Listed entries:

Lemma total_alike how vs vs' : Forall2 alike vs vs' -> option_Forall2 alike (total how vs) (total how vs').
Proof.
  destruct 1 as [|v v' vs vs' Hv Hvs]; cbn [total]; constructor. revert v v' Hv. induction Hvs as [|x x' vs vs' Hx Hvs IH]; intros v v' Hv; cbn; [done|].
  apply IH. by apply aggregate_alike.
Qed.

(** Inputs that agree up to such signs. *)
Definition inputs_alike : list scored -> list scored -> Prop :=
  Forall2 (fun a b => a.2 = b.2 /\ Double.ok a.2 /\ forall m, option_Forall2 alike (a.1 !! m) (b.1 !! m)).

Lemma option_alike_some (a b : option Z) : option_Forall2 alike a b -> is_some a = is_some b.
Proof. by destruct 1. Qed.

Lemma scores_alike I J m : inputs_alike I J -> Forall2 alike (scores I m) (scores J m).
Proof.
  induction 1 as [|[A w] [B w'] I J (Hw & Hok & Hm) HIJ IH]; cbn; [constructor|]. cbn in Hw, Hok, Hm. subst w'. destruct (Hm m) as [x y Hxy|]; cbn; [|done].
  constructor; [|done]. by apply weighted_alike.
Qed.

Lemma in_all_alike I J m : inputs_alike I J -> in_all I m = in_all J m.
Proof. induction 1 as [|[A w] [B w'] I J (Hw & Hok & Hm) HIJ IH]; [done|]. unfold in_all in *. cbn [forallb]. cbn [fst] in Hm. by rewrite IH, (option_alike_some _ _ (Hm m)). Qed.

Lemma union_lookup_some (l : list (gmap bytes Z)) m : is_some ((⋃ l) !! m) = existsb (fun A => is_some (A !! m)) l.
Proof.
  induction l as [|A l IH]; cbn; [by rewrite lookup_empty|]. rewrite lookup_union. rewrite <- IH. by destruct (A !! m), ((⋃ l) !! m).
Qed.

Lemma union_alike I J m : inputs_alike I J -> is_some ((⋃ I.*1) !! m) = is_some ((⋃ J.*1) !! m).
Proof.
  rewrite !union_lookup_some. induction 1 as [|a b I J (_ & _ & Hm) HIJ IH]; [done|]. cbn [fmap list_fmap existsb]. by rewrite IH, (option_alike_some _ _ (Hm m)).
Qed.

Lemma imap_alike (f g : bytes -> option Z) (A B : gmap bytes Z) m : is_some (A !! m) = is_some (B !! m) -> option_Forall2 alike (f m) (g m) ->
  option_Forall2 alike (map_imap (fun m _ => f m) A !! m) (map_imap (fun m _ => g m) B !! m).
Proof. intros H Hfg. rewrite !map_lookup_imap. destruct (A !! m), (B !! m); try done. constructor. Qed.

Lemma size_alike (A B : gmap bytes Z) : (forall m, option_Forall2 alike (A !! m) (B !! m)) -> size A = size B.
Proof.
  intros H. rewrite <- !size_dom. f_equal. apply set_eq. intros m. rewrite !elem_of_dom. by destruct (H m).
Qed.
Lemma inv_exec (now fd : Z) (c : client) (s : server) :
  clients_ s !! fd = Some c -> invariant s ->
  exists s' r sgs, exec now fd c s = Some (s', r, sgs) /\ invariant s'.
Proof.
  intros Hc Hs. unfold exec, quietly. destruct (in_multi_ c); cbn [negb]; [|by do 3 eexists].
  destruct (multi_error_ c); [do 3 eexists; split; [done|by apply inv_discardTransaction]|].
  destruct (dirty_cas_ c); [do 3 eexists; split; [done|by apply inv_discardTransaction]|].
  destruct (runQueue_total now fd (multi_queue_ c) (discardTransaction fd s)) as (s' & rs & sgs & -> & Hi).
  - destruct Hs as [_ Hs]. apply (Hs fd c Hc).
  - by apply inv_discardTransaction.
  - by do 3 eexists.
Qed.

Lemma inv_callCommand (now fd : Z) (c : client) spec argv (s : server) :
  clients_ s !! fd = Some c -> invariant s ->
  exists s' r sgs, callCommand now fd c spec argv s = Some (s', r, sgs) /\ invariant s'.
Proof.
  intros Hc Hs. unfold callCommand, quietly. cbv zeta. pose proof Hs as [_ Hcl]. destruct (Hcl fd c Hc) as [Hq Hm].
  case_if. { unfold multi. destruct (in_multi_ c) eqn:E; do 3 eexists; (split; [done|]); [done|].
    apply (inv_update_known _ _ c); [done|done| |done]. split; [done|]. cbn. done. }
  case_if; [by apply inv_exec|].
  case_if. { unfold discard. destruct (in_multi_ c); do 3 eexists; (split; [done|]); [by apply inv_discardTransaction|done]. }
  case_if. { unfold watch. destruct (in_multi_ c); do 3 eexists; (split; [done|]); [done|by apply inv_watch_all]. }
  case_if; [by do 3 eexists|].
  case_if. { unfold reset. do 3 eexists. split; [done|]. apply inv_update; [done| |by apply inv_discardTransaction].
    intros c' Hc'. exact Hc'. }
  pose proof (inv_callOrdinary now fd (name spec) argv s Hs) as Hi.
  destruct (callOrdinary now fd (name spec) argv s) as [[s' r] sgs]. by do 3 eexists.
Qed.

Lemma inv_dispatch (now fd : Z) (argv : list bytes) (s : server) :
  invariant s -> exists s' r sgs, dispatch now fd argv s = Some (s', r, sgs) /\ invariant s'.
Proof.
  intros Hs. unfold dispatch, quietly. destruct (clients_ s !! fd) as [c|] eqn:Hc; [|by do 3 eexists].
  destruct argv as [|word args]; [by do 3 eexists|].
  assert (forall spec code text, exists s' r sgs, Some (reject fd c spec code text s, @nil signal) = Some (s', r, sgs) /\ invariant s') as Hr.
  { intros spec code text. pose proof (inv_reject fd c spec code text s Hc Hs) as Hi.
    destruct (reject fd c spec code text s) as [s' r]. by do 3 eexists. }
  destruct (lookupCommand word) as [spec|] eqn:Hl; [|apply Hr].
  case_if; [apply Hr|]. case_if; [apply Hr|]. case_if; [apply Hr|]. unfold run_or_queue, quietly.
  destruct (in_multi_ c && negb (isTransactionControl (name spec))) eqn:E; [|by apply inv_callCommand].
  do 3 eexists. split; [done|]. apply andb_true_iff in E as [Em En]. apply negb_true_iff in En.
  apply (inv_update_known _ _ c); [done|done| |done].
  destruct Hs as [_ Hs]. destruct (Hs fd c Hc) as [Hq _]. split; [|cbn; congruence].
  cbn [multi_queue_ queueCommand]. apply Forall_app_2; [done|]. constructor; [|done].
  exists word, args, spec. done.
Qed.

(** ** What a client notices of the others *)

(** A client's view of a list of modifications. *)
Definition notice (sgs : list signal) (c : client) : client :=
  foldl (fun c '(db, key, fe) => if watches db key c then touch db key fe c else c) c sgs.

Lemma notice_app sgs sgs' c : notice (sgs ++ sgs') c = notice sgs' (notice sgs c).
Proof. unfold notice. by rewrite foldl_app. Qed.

Task statement: The answer should reproduce each entry above in full.

Solution to the problem:
Lemma total_alike how vs vs' : Forall2 alike vs vs' -> option_Forall2 alike (total how vs) (total how vs').
Proof.
  destruct 1 as [|v v' vs vs' Hv Hvs]; cbn [total]; constructor. revert v v' Hv. induction Hvs as [|x x' vs vs' Hx Hvs IH]; intros v v' Hv; cbn; [done|].
  apply IH. by apply aggregate_alike.
Qed.

(** Inputs that agree up to such signs. *)
Definition inputs_alike : list scored -> list scored -> Prop :=
  Forall2 (fun a b => a.2 = b.2 /\ Double.ok a.2 /\ forall m, option_Forall2 alike (a.1 !! m) (b.1 !! m)).

Lemma option_alike_some (a b : option Z) : option_Forall2 alike a b -> is_some a = is_some b.
Proof. by destruct 1. Qed.

Lemma scores_alike I J m : inputs_alike I J -> Forall2 alike (scores I m) (scores J m).
Proof.
  induction 1 as [|[A w] [B w'] I J (Hw & Hok & Hm) HIJ IH]; cbn; [constructor|]. cbn in Hw, Hok, Hm. subst w'. destruct (Hm m) as [x y Hxy|]; cbn; [|done].
  constructor; [|done]. by apply weighted_alike.
Qed.

Lemma in_all_alike I J m : inputs_alike I J -> in_all I m = in_all J m.
Proof. induction 1 as [|[A w] [B w'] I J (Hw & Hok & Hm) HIJ IH]; [done|]. unfold in_all in *. cbn [forallb]. cbn [fst] in Hm. by rewrite IH, (option_alike_some _ _ (Hm m)). Qed.

Lemma union_lookup_some (l : list (gmap bytes Z)) m : is_some ((⋃ l) !! m) = existsb (fun A => is_some (A !! m)) l.
Proof.
  induction l as [|A l IH]; cbn; [by rewrite lookup_empty|]. rewrite lookup_union. rewrite <- IH. by destruct (A !! m), ((⋃ l) !! m).
Qed.

Lemma union_alike I J m : inputs_alike I J -> is_some ((⋃ I.*1) !! m) = is_some ((⋃ J.*1) !! m).
Proof.
  rewrite !union_lookup_some. induction 1 as [|a b I J (_ & _ & Hm) HIJ IH]; [done|]. cbn [fmap list_fmap existsb]. by rewrite IH, (option_alike_some _ _ (Hm m)).
Qed.

Lemma imap_alike (f g : bytes -> option Z) (A B : gmap bytes Z) m : is_some (A !! m) = is_some (B !! m) -> option_Forall2 alike (f m) (g m) ->
  option_Forall2 alike (map_imap (fun m _ => f m) A !! m) (map_imap (fun m _ => g m) B !! m).
Proof. intros H Hfg. rewrite !map_lookup_imap. destruct (A !! m), (B !! m); try done. constructor. Qed.

Lemma size_alike (A B : gmap bytes Z) : (forall m, option_Forall2 alike (A !! m) (B !! m)) -> size A = size B.
Proof.
  intros H. rewrite <- !size_dom. f_equal. apply set_eq. intros m. rewrite !elem_of_dom. by destruct (H m).
Qed.
Lemma inv_exec (now fd : Z) (c : client) (s : server) :
  clients_ s !! fd = Some c -> invariant s ->
  exists s' r sgs, exec now fd c s = Some (s', r, sgs) /\ invariant s'.
Proof.
  intros Hc Hs. unfold exec, quietly. destruct (in_multi_ c); cbn [negb]; [|by do 3 eexists].
  destruct (multi_error_ c); [do 3 eexists; split; [done|by apply inv_discardTransaction]|].
  destruct (dirty_cas_ c); [do 3 eexists; split; [done|by apply inv_discardTransaction]|].
  destruct (runQueue_total now fd (multi_queue_ c) (discardTransaction fd s)) as (s' & rs & sgs & -> & Hi).
  - destruct Hs as [_ Hs]. apply (Hs fd c Hc).
  - by apply inv_discardTransaction.
  - by do 3 eexists.
Qed.

Lemma inv_callCommand (now fd : Z) (c : client) spec argv (s : server) :
  clients_ s !! fd = Some c -> invariant s ->
  exists s' r sgs, callCommand now fd c spec argv s = Some (s', r, sgs) /\ invariant s'.
Proof.
  intros Hc Hs. unfold callCommand, quietly. cbv zeta. pose proof Hs as [_ Hcl]. destruct (Hcl fd c Hc) as [Hq Hm].
  case_if. { unfold multi. destruct (in_multi_ c) eqn:E; do 3 eexists; (split; [done|]); [done|].
    apply (inv_update_known _ _ c); [done|done| |done]. split; [done|]. cbn. done. }
  case_if; [by apply inv_exec|].
  case_if. { unfold discard. destruct (in_multi_ c); do 3 eexists; (split; [done|]); [by apply inv_discardTransaction|done]. }
  case_if. { unfold watch. destruct (in_multi_ c); do 3 eexists; (split; [done|]); [done|by apply inv_watch_all]. }
  case_if; [by do 3 eexists|].
  case_if. { unfold reset. do 3 eexists. split; [done|]. apply inv_update; [done| |by apply inv_discardTransaction].
    intros c' Hc'. exact Hc'. }
  pose proof (inv_callOrdinary now fd (name spec) argv s Hs) as Hi.
  destruct (callOrdinary now fd (name spec) argv s) as [[s' r] sgs]. by do 3 eexists.
Qed.

Lemma inv_dispatch (now fd : Z) (argv : list bytes) (s : server) :
  invariant s -> exists s' r sgs, dispatch now fd argv s = Some (s', r, sgs) /\ invariant s'.
Proof.
  intros Hs. unfold dispatch, quietly. destruct (clients_ s !! fd) as [c|] eqn:Hc; [|by do 3 eexists].
  destruct argv as [|word args]; [by do 3 eexists|].
  assert (forall spec code text, exists s' r sgs, Some (reject fd c spec code text s, @nil signal) = Some (s', r, sgs) /\ invariant s') as Hr.
  { intros spec code text. pose proof (inv_reject fd c spec code text s Hc Hs) as Hi.
    destruct (reject fd c spec code text s) as [s' r]. by do 3 eexists. }
  destruct (lookupCommand word) as [spec|] eqn:Hl; [|apply Hr].
  case_if; [apply Hr|]. case_if; [apply Hr|]. case_if; [apply Hr|]. unfold run_or_queue, quietly.
  destruct (in_multi_ c && negb (isTransactionControl (name spec))) eqn:E; [|by apply inv_callCommand].
  do 3 eexists. split; [done|]. apply andb_true_iff in E as [Em En]. apply negb_true_iff in En.
  apply (inv_update_known _ _ c); [done|done| |done].
  destruct Hs as [_ Hs]. destruct (Hs fd c Hc) as [Hq _]. split; [|cbn; congruence].
  cbn [multi_queue_ queueCommand]. apply Forall_app_2; [done|]. constructor; [|done].
  exists word, args, spec. done.
Qed.

(** ** What a client notices of the others *)

(** A client's view of a list of modifications. *)
Definition notice (sgs : list signal) (c : client) : client :=
  foldl (fun c '(db, key, fe) => if watches db key c then touch db key fe c else c) c sgs.

Lemma notice_app sgs sgs' c : notice (sgs ++ sgs') c = notice sgs' (notice sgs c).
Proof. unfold notice. by rewrite foldl_app. Qed.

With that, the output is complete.